What Changed Between the 2013 and 2022 Versions? ISO 27001:2022 Annex A 8.30

ISO 27001 Annex A 8.30 - what changed in the 2022 update

When it comes to building software, many organisations choose to look outside their own walls for talent. Whether it is a specialist agency, a freelance developer, or an offshore team, outsourcing can speed up delivery and lower costs. However, from a security perspective, it often feels like handing over the keys to your house and hoping the guest doesn’t leave the back door open. This is exactly why the transition from the ISO 27001:2013 standard to the 2022 update is so critical for modern businesses.

If you were familiar with the 2013 version, you might remember Control A.14.2.7 (Outsourced Development). In the 2022 revision, this has been refined and re-categorised as Annex A 8.30: Outsourced Development. While the core mission remains the same, protecting your data when someone else is writing the code, the 2022 version demands a much more proactive and structured approach.

The Structural Shift: From Domain 14 to Technological Controls

The first thing you will notice is where this control lives. In the 2013 version, it was part of a large, sometimes technical “Domain 14” regarding system acquisition and maintenance. In the 2022 version, the standard has been simplified into four themes: Organisational, People, Physical, and Technological.

Annex A 8.30 now sits within the Technological Controls. This shift isn’t just about moving folders around; it highlights that managing outsourced development is a technical safeguard that requires active supervision and validation. It’s no longer just an “administrative” task of signing a contract; it is a technical requirement to monitor the work itself.

What Exactly Has Changed in the Requirements?

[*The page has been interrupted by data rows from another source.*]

(* ===== verification/Erasure.v ===== *)
(** Erasure: processes with metric calls behave as the processes without, run alone
    or in a pool, and a pool of one kind can do what the other can. *)

From S2P Require Import Prelude GoError Proc Telemetry.

(** * Erasure *)

(** [p] is [q] with metric calls, and readings of the clock for them, in between;
    [Q] relates their results. *)
Inductive erases {W A B} (Q : error + A → error + B → Prop) : proc (metered W) A → proc W B → Prop :=
| erases_ret r r' : Q r r' → erases Q (Ret r) (Ret r')
| erases_call {T} (m : env → metered W → (error + T) * metered W) m' k k' :
    (∀ e s, m e s = unmetered m' e s) → (∀ r, erases Q (k r) (k' r)) → erases Q (Atomic m k) (Atomic m' k')
| erases_silent {T} (m : env → metered W → (error + T) * metered W) k q :
    (∀ e s, ∃ a l, m e s = (inr a, (s.1, (s.2 ++ l)%list)) ∧ forallb well_labelled l = true) →
    (∀ a, erases Q (k (inr a)) q) → erases Q (Atomic m k) q.

Section erasure.
Context {W : Type}.

Lemma erases_lift {A} (Q : error + A → error + A → Prop) (p : proc W A) : (∀ r, Q r r) → erases Q (lift p) p.
Proof. intros HQ. induction p as [r | T m k IH]; cbn; [by constructor | by apply erases_call]. Qed.

Lemma erases_try {A A' B B'} (Q : error + A → error + A' → Prop) (Q' : error + B → error + B' → Prop)
    (p : proc (metered W) A) q k k' :
  erases Q p q → (∀ r r', Q r r' → erases Q' (k r) (k' r')) → erases Q' (try p k) (try q k').
Proof.
  intros Hp Hk. induction Hp as [r r' Hr | T m m' k1 k2 Hm _ IH | T m k1 q Hm _ IH]; cbn; [auto | |].
  - by apply erases_call.
  - by apply erases_silent.
Qed.

(** What follows [p] makes metric calls only. *)
Lemma erases_then {A A' B} (Q : error + A → error + A' → Prop) (Q' : error + B → error + A' → Prop)
    (p : proc (metered W) A) q k :
  erases Q p q → (∀ r r', Q r r' → erases Q' (k r) (Ret r')) → erases Q' (try p k) q.
Proof.
  intros Hp Hk. induction Hp as [r r' Hr | T m m' k1 k2 Hm _ IH | T m k1 q Hm _ IH]; cbn; [auto | |].
  - by apply erases_call.
  - by apply erases_silent.
Qed.

Lemma erases_bind {A B B'} (Q' : error + B → error + B' → Prop) (p : proc (metered W) A) q k k' :
  erases eq p q → (∀ e, Q' (inl e) (inl e)) → (∀ a, erases Q' (k a) (k' a)) → erases Q' (bind p k) (bind q k').
Proof.
  intros Hp He Hk. apply (erases_try eq); [done |]. intros [e | a] ? <-; [by apply erases_ret | done].
Qed.

Lemma erases_count {B B'} (Q : error + B → error + B' → Prop) c k (q : proc W B') :
  well_labelled c = true → erases Q (k tt) q → erases Q (bind (count c) k) q.
Proof.
  intros Hc Hk. apply erases_silent; [| by intros []]. intros e s. exists tt, [c]. cbn. by rewrite Hc.
Qed.

Lemma erases_count_all {B B'} (Q : error + B → error + B' → Prop) cs k (q : proc W B') :
  forallb well_labelled cs = true → erases Q (k tt) q → erases Q (bind (count_all cs) k) q.
Proof.
  induction cs as [| c cs IH]; cbn [forallb count_all]; [done |]. intros [Hc Hcs]%andb_true_iff Hk.
  apply erases_silent; [| intros []; by apply IH]. intros e s. exists tt, [c]. cbn. by rewrite Hc.
Qed.

Lemma erases_discard {A B} (p : proc (metered W) A) (q : proc W B) :
  erases (λ _ _, True) p q → erases (@eq (error + unit)) (discard p) (discard q).
Proof. intros Hp. eapply erases_try; [exact Hp |]. intros. by apply erases_ret. Qed.

Lemma erases_weaken {A B} (Q Q' : error + A → error + B → Prop) (p : proc (metered W) A) q :
  erases Q p q → (∀ r r', Q r r' → Q' r r') → erases Q' p q.
Proof. intros Hp HQ. induction Hp; [apply erases_ret; auto | by eapply erases_call | by eapply erases_silent]. Qed.

(** ** One step *)

Lemma erases_next {A B} (Q : error + A → error + B → Prop) p q e (s s' : metered W) p' :
  erases Q p q → proc_next e s p = Some (s', p') →
  (∃ l, s'.2 = (s.2 ++ l)%list ∧ forallb well_labelled l = true) ∧
  ((s'.1 = s.1 ∧ erases Q p' q) ∨ ∃ q', proc_next e s.1 q = Some (s'.1, q') ∧ erases Q p' q').
Proof.
  destruct 1 as [r r' Hr | T m m' k k' Hm Hk | T m k q Hm Hk]; cbn; [done | |].
  - rewrite Hm. unfold unmetered. destruct (m' e s.1) as [r w]. intros [= <- <-]. cbn. split; [| by right; eexists].
    exists []. by rewrite app_nil_r.
  - destruct (Hm e s) as (a & l & -> & Hl). intros [= <- <-]. cbn. split; [by exists l |]. left. by split.
Qed.

(** ** Runs without interruption *)

Lemma erases_run {A B} (Q : error + A → error + B → Prop) p q e (s : metered W) :
  erases Q p q →
  ∃ l, Q (run p e s).1 (run q e s.1).1 ∧ (run p e s).2 = ((run q e s.1).2, (s.2 ++ l)%list) ∧
    forallb well_labelled l = true.
Proof.
  intros Hp. revert s. induction Hp as [r r' Hr | T m m' k k' Hm Hk IH | T m k q Hm Hk IH]; intros s; cbn.
  - exists []. rewrite app_nil_r. by destruct s.
  - rewrite Hm. unfold unmetered. destruct (m' e s.1) as [r w]. apply (IH r (w, s.2)).
  - destruct (Hm e s) as (a & l & -> & Hl). destruct (IH a (s.1, (s.2 ++ l)%list)) as (l' & HQ & -> & Hl').
    exists (l ++ l')%list. cbn [fst snd] in *. rewrite forallb_app, Hl, Hl'. by rewrite <-app_assoc.
Qed.

(** ** Pools of processes *)

Context (E : env → Prop) (S : proc (metered W) unit → Prop) (S' : proc W unit → Prop).
Context (HSS : ∀ p, S p → ∃ q, S' q ∧ erases eq p q) (HSS' : ∀ q, S' q → ∃ p, S p ∧ erases eq p q).

Lemma erases_pool (s : metered W) ps (s' : metered W) ps' qs :
  rtc (pool_step E S) (s, ps) (s', ps') → Forall2 (erases eq) ps qs →
  ∃ qs' l, rtc (pool_step E S') (s.1, qs) (s'.1, qs') ∧ Forall2 (erases eq) ps' qs' ∧
    s'.2 = (s.2 ++ l)%list ∧ forallb well_labelled l = true.
Proof.
  intros Hrun. remember (s, ps) as c eqn:Ec. remember (s', ps') as c' eqn:Ec'. revert s ps qs Ec.
  induction Hrun as [c | c [s1 ps1] c2 Hstep _ IH]; intros s ps qs -> Hps.
  { injection Ec' as <- <-. exists qs, []. by rewrite app_nil_r. }
  enough (∃ qs1 l, rtc (pool_step E S') (s.1, qs) (s1.1, qs1) ∧ Forall2 (erases eq) ps1 qs1 ∧
    s1.2 = (s.2 ++ l)%list ∧ forallb well_labelled l = true) as (qs1 & l1 & Hr1 & Hp1 & Hl1 & Hw1).
  { destruct (IH Ec' s1 ps1 qs1 eq_refl Hp1) as (qs' & l2 & Hr2 & Hp2 & Hl2 & Hw2). exists qs', (l1 ++ l2)%list.
    split_and!; [by etrans | done | by rewrite Hl2, Hl1, app_assoc | by rewrite forallb_app, Hw1, Hw2]. }
  assert (Hnil : s.2 = (s.2 ++ [])%list) by (by rewrite app_nil_r).
  inversion Hstep as [? ? p Hp | T ? ps1' m k ps2 e r ? He Hm | ? ps1' p ps2]; subst.
  - destruct (HSS p Hp) as (q & Hq & Hpq). exists (q :: qs), []. split_and!; [| by constructor | done | done].
    by apply rtc_once, pool_spawn.
  - apply Forall2_app_inv_l in Hps as (qs1 & ? & H1 & (q & qs2 & Hpq & H2 & ->)%Forall2_cons_inv_l & ->).
    destruct (erases_next eq _ q e s s1 (k r) Hpq) as [(l & Hl & Hw) [[Hs Hpq'] | (q' & Hq' & Hpq')]]; [cbn; by rewrite Hm | |].
    + exists (qs1 ++ q :: qs2)%list, l. rewrite Hs. split_and!; try done. apply Forall2_app; [done | by constructor].
    + exists (qs1 ++ q' :: qs2)%list, l. split_and!; try done; [by apply rtc_once, (pool_next E S' e) |].
      apply Forall2_app; [done | by constructor].
  - apply Forall2_app_inv_l in Hps as (qs1 & ? & H1 & (q & qs2 & Hpq & H2 & ->)%Forall2_cons_inv_l & ->).
    exists (qs1 ++ qs2)%list, []. split_and!; [by apply rtc_once, pool_crash | by apply Forall2_app | done | done].
Qed.

(** The step of the erased process can be made by the instrumented one. *)
Lemma erases_catch_up p q e w w' q' t ps1 ps2 :
  E e → erases eq p q → proc_next e w q = Some (w', q') →
  ∃ p' t', rtc (pool_step E S) ((w, t), ps1 ++ p :: ps2)%list ((w', t'), ps1 ++ p' :: ps2)%list ∧ erases eq p' q'.
Proof.
  intros He Hp Hq. revert t. induction Hp as [r r' Hr | T m m' k k' Hm Hk IH | T m k q Hm Hk IH]; intros t; [done | |].
  - cbn in Hq. destruct (m' e w) as [r w1] eqn:Em. injection Hq as <- <-. exists (k r), t. split; [| done].
    apply rtc_once, (pool_next E S e); [done |]. cbn. rewrite Hm. unfold unmetered. cbn. by rewrite Em.
  - destruct (Hm e (w, t)) as (a & l & Ha & _). destruct (IH a Hq (t ++ l)%list) as (p' & t' & Hr & Hp').
    exists p', t'. split; [| done]. eapply rtc_l; [| exact Hr]. apply (pool_next E S e); [done |]. cbn. by rewrite Ha.
Qed.

Lemma erases_pool_back w qs w' qs' ps t :
  rtc (pool_step E S') (w, qs) (w', qs') → Forall2 (erases eq) ps qs →
  ∃ ps' t', rtc (pool_step E S) ((w, t), ps) ((w', t'), ps') ∧ Forall2 (erases eq) ps' qs'.
Proof.
  intros Hrun. remember (w, qs) as c eqn:Ec. remember (w', qs') as c' eqn:Ec'. revert w qs ps t Ec.
  induction Hrun as [c | c [w1 qs1] c2 Hstep _ IH]; intros w qs ps t -> Hps.
  { injection Ec' as <- <-. by exists ps, t. }
  enough (∃ ps1 t1, rtc (pool_step E S) ((w, t), ps) ((w1, t1), ps1) ∧ Forall2 (erases eq) ps1 qs1)
    as (ps1 & t1 & Hr1 & Hp1).
  { destruct (IH Ec' w1 qs1 ps1 t1 eq_refl Hp1) as (ps' & t' & Hr2 & Hp2). exists ps', t'. split; [by etrans | done]. }
  inversion Hstep as [? ? q Hq | T ? qs1' m k qs2 e r ? He Hm | ? qs1' q qs2]; subst.
  - destruct (HSS' q Hq) as (p & Hp & Hpq). exists (p :: ps), t. split; [by apply rtc_once, pool_spawn | by constructor].
  - apply Forall2_app_inv_r in Hps as (ps1 & ? & H1 & (p & ps2 & Hpq & H2 & ->)%Forall2_cons_inv_r & ->).
    destruct (erases_catch_up p (Atomic m k) e w w1 (k r) t ps1 ps2 He Hpq) as (p' & t' & Hr & Hp'); [cbn; by rewrite Hm |].
    exists (ps1 ++ p' :: ps2)%list, t'. split; [done |]. apply Forall2_app; [done | by constructor].
  - apply Forall2_app_inv_r in Hps as (ps1 & ? & H1 & (p & ps2 & Hpq & H2 & ->)%Forall2_cons_inv_r & ->).
    exists (ps1 ++ ps2)%list, t. split; [by apply rtc_once, pool_crash | by apply Forall2_app].
Qed.

End erasure.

The 2013 version of the standard was somewhat “light” on the specifics of how you should manage a third-party developer. It focused heavily on the fact that you should have an agreement. The 2022 update, however, reflects the reality of modern supply chain risks.

Under Annex A 8.30, the emphasis has moved from “having an agreement” to directing, monitoring, and reviewing. According to the insights from Hightable.io, this means you can no longer treat outsourcing as a “fire and forget” activity. You are now expected to treat external developers as an extension of your own internal team, holding them to the same rigorous security standards you apply to your own staff.

Key New Areas of Focus

When comparing the two versions, there are several areas where the 2022 standard expects more from you:

  • Governance and Supervision: You must prove that you are actually supervising the development. This might include regular security meetings, reviewing sprint cycles for security features, or having a seat at the table during design reviews.
  • The Contract is King: While the 2013 version mentioned agreements, 8.30 is much firmer. Your contracts must now explicitly define secure coding practices, vulnerability management requirements, and your “right to audit” their processes.
  • Licensing and Intellectual Property: There is a stronger focus on ensuring you actually own the code produced and that the developer isn’t using “poison pill” open-source licences that could compromise your proprietary software.
  • Testing and Acceptance: The 2022 standard expects you to perform your own security testing on delivered code. You shouldn’t just take the developer’s word that it is safe; you need to verify it via methods like static or dynamic analysis (SAST/DAST).

Why the Change? The “Trust but Verify” Mindset

The world has changed since 2013. We’ve seen high-profile supply chain attacks where a vulnerability in a small, outsourced component led to a massive data breach. The ISO committee recognised that many organisations were “outsourcing their risk” alongside their development, thinking that if a third party wrote the code, the third party was responsible for its security.

As Hightable.io points out, you can outsource the work, but you can never outsource the responsibility. Annex A 8.30 is designed to close that loophole, forcing organisations to take ownership of the security outcomes of their external partners.

How to Implement the New 8.30 Controls

If you are moving from the 2013 standard to the 2022 version, your transition plan should include the following steps:

  1. Review Your Supplier Contracts: Ensure they aren’t just generic templates. They need to include specific security clauses, such as mandatory adherence to OWASP guidelines or specific encryption standards.
  2. Establish a Monitoring Routine: Don’t wait until the end of the project to check for security. Build “security checkpoints” into your project management milestones.
  3. Perform Due Diligence: Before hiring a developer, vet their security culture. Do they have their own ISO 27001 certification? How do they handle their own internal security incidents?
  4. Define “Acceptance”: Create a formal checklist for when you receive code. If it doesn’t pass a vulnerability scan or meet your architecture requirements, it shouldn’t be accepted into your production environment.
ISO 27001 Document Templates
ISO 27001 Document Templates

Conclusion

The move from ISO 27001:2013 to 2022 represents a significant hardening of the rules around outsourced development. By introducing Annex A 8.30, the standard ensures that your security perimeter doesn’t end at your office wall, it extends to every line of code written on your behalf, no matter where in the world the developer is sitting. It is a transition from passive trust to active verification, and while it requires more oversight, it ultimately leads to a much more resilient organisation.